CHICAGO (PAI) — Four years ago, Araceli Romero’s son Julio developed a serious infection. Romero, a laundress at Resurrection Medical Center in Chicago — flagship of one of the nation’s largest Catholic health care medical chains — had no health insurance. On what Resurrection paid, she couldn’t afford it.

First, Romero tried to get her teenage son private care by taking him to clinics, but the money soon ran out. Eventually, she had to turn to public programs. An illness that should have been cured in weeks instead afflicted Julio for three months.

Executives of Resurrection Health Care (RHC) hospitals pay themselves lavish salaries while housekeepers, laundry and food service workers earn meager wages that mire them in poverty and leave them unable to support their families, according to a new report released here Aug. 6 by AFSCME Council 31.

“Coming Up Short: Resurrection Health Care’s Distorted Pay Priorities,” says RHC, the second largest nonprofit hospital system in the Chicago metropolitan area, skews its pay structure so the compensation of its executives significantly exceeds national norms while the wages of patient-support staff fall far short of living wage standards in the area.

Workers are fighting back by trying to form a union with AFSCME Council 31. “The low wages paid to these Resurrection workers are shameful, particularly when contrasted with the salaries the company’s top executives pay themselves,” declared Roberta Lynch, Council 31 deputy director.

“These are the workers who mop the floors, change the bedpans and launder the sheets, and Resurrection would simply grind to a halt without them,” Lynch said. “Yet these workers cannot even afford medical care at the very hospital at which they work.”

Romero, the worker who couldn’t afford to properly care for her son, told a press conference that, after working 11 years in the hospital laundry, she earns only $9.60 an hour. She told how laundry workers stand all day untangling wet, heavy sheets and lifting them into large bins. She related how many of her co-workers have injured their shoulders, backs and wrists.

And while health care coverage costs one-sixth of a worker’s take-home pay, RHC’s CEO earned $1 million last year. The chain of 100 hospitals, nursing homes and other facilities earned, net, $5 billion over the last five years.
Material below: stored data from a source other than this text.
(** C4 (the code departs from the claim). The claim: when the check fails,
    the fetcher makes no request and passes the failure on to the
    aggregator. In [safe_google_search] the check is inside the block whose
    handler catches [Exception], of which the rate-limit exception is a
    subclass: when the check fails the function makes no request, but it
    records a call and returns the empty list, and no exception reaches
    [fetch_all_data]. *)
Theorem google_rate_limit_is_swallowed
    (query : string) (w : World) (e : RateLimitExceededException) :
  fst (check_rate_limit GOOGLE_SEARCH w) = Raise (RateLimitExceeded e) ->
  let r := safe_google_search query w in
  fst r = Return []
  /\ requests (snd r) = requests w
  /\ recorded (snd r) = recorded w ++ [GOOGLE_SEARCH].
Proof.
  intros Hcheck r. subst r.
  destruct (check_rate_limit_cases GOOGLE_SEARCH w) as [n [Hc|[e' Hc]]];
    rewrite Hc in Hcheck; [discriminate | clear Hcheck].
  unfold safe_google_search, try_except. rewrite bind_run, Hc.
  repeat split.
Qed.

(** Ten searches in the last ten seconds. *)
Lemma google_rate_limit_is_swallowed_witness :
  let w := Scenario.with_calls GOOGLE_SEARCH (Scenario.recent_calls 10) Scenario.quiet in
  let r := safe_google_search "Example ARWU ranking" w in
  fst r = Return []
  /\ requests (snd r) = requests w
  /\ recorded (snd r) = recorded w ++ [GOOGLE_SEARCH].
Proof.
  intros w.
  apply (google_rate_limit_is_swallowed "Example ARWU ranking" w
           {| api_type := GOOGLE_SEARCH;
              reset_time := Scenario.new_year + 1000 + 60000000;
              limit_details := "Minute limit: 10 calls" |}).
  vm_compute. reflexivity.
Defined.

(** In that world the aggregator goes through its three queries: none is
    sent, each is recorded, and the rate information holds three status
    entries and no "rate_limited" note. *)
Example google_queries_are_not_abandoned :
  let w := Scenario.with_calls GOOGLE_SEARCH (Scenario.recent_calls 10) Scenario.quiet in
  let r := fetch_all_data "Example" "USA" None (Some (Scenario.user false true false)) w in
  requests (snd r) = []
  /\ recorded (snd r) = [GOOGLE_SEARCH; GOOGLE_SEARCH; GOOGLE_SEARCH]
  /\ map (fun i => match i with Status s => calls_last_minute s | _ => -1 end)
         (snd (Scenario.returned (∅, []) r))
     = [11; 12; 13].
Proof.
  split; [vm_compute; reflexivity|].
  split; vm_compute; reflexivity.
Qed.

(** The two other fetchers do pass the refusal on: no request, no record,
    the exception of the check. *)
Lemma wikipedia_rate_limit_is_raised
    (university_name : string) (w : World) (e : RateLimitExceededException) :
  fst (check_rate_limit WIKIPEDIA w) = Raise (RateLimitExceeded e) ->
  let r := safe_fetch_wikipedia university_name w in
  fst r = Raise (RateLimitExceeded e)
  /\ requests (snd r) = requests w
  /\ recorded (snd r) = recorded w.
Proof.
  intros Hcheck r. subst r.
  destruct (check_rate_limit_cases WIKIPEDIA w) as [n [Hc|[e' Hc]]];
    rewrite Hc in Hcheck; [discriminate | injection Hcheck as ->].
  unfold safe_fetch_wikipedia, try_except. rewrite bind_run, Hc.
  repeat split.
Qed.

Lemma webometrics_rate_limit_is_raised
    (university_name : string) (w : World) (e : RateLimitExceededException) :
  fst (check_rate_limit WEBOMETRICS w) = Raise (RateLimitExceeded e) ->
  let r := safe_fetch_webometrics university_name w in
  fst r = Raise (RateLimitExceeded e)
  /\ requests (snd r) = requests w
  /\ recorded (snd r) = recorded w.
Proof.
  intros Hcheck r. subst r.
  destruct (check_rate_limit_cases WEBOMETRICS w) as [n [Hc|[e' Hc]]];
    rewrite Hc in Hcheck; [discriminate | injection Hcheck as ->].
  unfold safe_fetch_webometrics, try_except. rewrite bind_run, Hc.
  repeat split.
Qed.

(** ** Numbers *)
Section Numbers.
Local Open Scope Q_scope.

Lemma Qltb_true (a b : Q) : Py.Qltb a b = true <-> a < b.
Proof. unfold Py.Qltb. rewrite negb_true_iff. apply Qle_bool_false. Qed.

Lemma Qltb_false (a b : Q) : Py.Qltb a b = false <-> b <= a.
Proof. unfold Py.Qltb. rewrite negb_false_iff. apply Qle_bool_iff. Qed.

Lemma py_min_between (lo hi a b : Q) :
  lo <= a -> lo <= b -> (a <= hi \/ b <= hi) -> lo <= Py.min a b <= hi.
Proof.
  intros Ha Hb Hhi. unfold Py.min.
  destruct (Py.Qltb b a) eqn:E;
    [apply Qltb_true in E | apply Qltb_false in E]; destruct Hhi; lra.
Qed.

Lemma py_max_between (lo hi a b : Q) :
  a <= hi -> b <= hi -> (lo <= a \/ lo <= b) -> lo <= Py.max a b <= hi.
Proof.
  intros Ha Hb Hlo. unfold Py.max.
  destruct (Py.Qltb a b) eqn:E;
    [apply Qltb_true in E | apply Qltb_false in E]; destruct Hlo; lra.
Qed.

Lemma round_half_even_ge (q : Q) (n : Z) :
  inject_Z n <= q -> (n <= Py.round_half_even q)%Z.
Proof.
  intros Hn.
  assert (Hf : (n <= Qfloor q)%Z).
  { pose proof (Qlt_floor q) as Hlt.
    assert (Hlt' : inject_Z n < inject_Z (Qfloor q + 1)) by lra.
    rewrite <- Zlt_Qlt in Hlt'. lia. }
  unfold Py.round_half_even.
  repeat match goal with
         | |- context [if ?b then _ else _] => destruct b
         end; lia.
Qed.

Lemma round_half_even_le (q : Q) (n : Z) :
  q <= inject_Z n -> (Py.round_half_even q <= n)%Z.
Proof.
  intros Hn. pose proof (Qfloor_le q) as Hfl.
  assert (Hf : (Qfloor q <= n)%Z).
  { rewrite Zle_Qle. lra. }
  unfold Py.round_half_even.
  destruct (Z.eq_dec (Qfloor q) n) as [Heq|Hne].
  - assert (Hd : Py.Qltb (q - inject_Z (Qfloor q)) (1 # 2) = true).
    { apply Qltb_true. rewrite Heq in *. lra. }
    rewrite Hd. lia.
  - repeat match goal with
           | |- context [if ?b then _ else _] => destruct b
           end; lia.
Qed.

(** Rounding to one decimal keeps a number between two bounds that have
    one decimal. *)
Lemma round1_between (lo hi : Z) (v : Q) :
  lo # 10 <= v -> v <= hi # 10 -> lo # 10 <= Py.round1 v <= hi # 10.
Proof.
  intros Hlo Hhi. unfold Py.round1.
  assert (H1 : (lo <= Py.round_half_even (v * 10))%Z).
  { apply round_half_even_ge. unfold Qle in *. simpl in *. lia. }
  assert (H2 : (Py.round_half_even (v * 10) <= hi)%Z).
  { apply round_half_even_le. unfold Qle in *. simpl in *. lia. }
  unfold Qle. simpl. lia.
Qed.

End Numbers.

(** ** The error margin *)
Section ErrorMargin.
Local Open Scope Q_scope.

Lemma py_max_ge_l (a b : Q) : a <= Py.max a b.
Proof.
  unfold Py.max.
  destruct (Py.Qltb a b) eqn:E; [apply Qltb_true in E | apply Qltb_false in E]; lra.
Qed.

Lemma lowered_between (data_sources_used : list string) (e : Q) :
  1 <= e <= 15 -> 1 <= lowered data_sources_used e <= 15.
Proof.
  intros He. destruct data_sources_used as [|x l]; [exact He|].
  unfold lowered. apply py_max_between; [lra | lra | left; lra].
Qed.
Resurrection’s poverty-level ways, compared with the lush pay of the nonprofit chain’s executives, are yet another reason that workers need the Employee Free Choice Act, Lynch and AFL-CIO Executive Vice President Linda Chavez-Thompson told a press conference.

“These workers have faced unremitting hostility” from their employers in the Catholic hospital chain, Lynch said. “They’re a potent example of why labor law reform is so needed” in the United States.

Chavez-Thompson added that without unionization, the Resurrection workers “are faced with a stark choice: health care or food.”

The union is demanding that the hospital stop stonewalling and work out a process whereby workers can have their legitimate desire, to organize with AFSCME, recognized without management harassment, intimidation and violations of labor law.

AFSCME has tried to bring outside pressure on Resurrection as well, including petitions from religious leaders and contacts with the Catholic hierarchy. When the workers attempted to present a petition with 200 names on it, demanding higher wages, to the health care system’s board, their delegation — including “lifelong Catholic” Chavez-Thompson — were “unceremoniously escorted out,” she said.

And pro-worker Father Larry Dowling said Resurrection’s anti-union stand, low wages and resulting low quality of care “violate Catholic social teachings.”

National Labor Relations Board charges that the hospital illegally intimidated and interrogated a petition drive leader are putting additional pressure on the hospital. Lynch said the union has even contacted the IRS to ask about the hospital’s nonprofit status.

All of this is designed to help workers like Romero, who in the meantime has to struggle along on $9.60 an hour in this expensive city. “Four years ago, we had to move” to a cheaper home, though still in a middle-class Chicago neighborhood, she says. “The kids have to do without clothes and medicine. But the main issue is, they [Resurrection] need to look at us like we’re human beings, not workhorses.”

John Wojcik contributed to this story.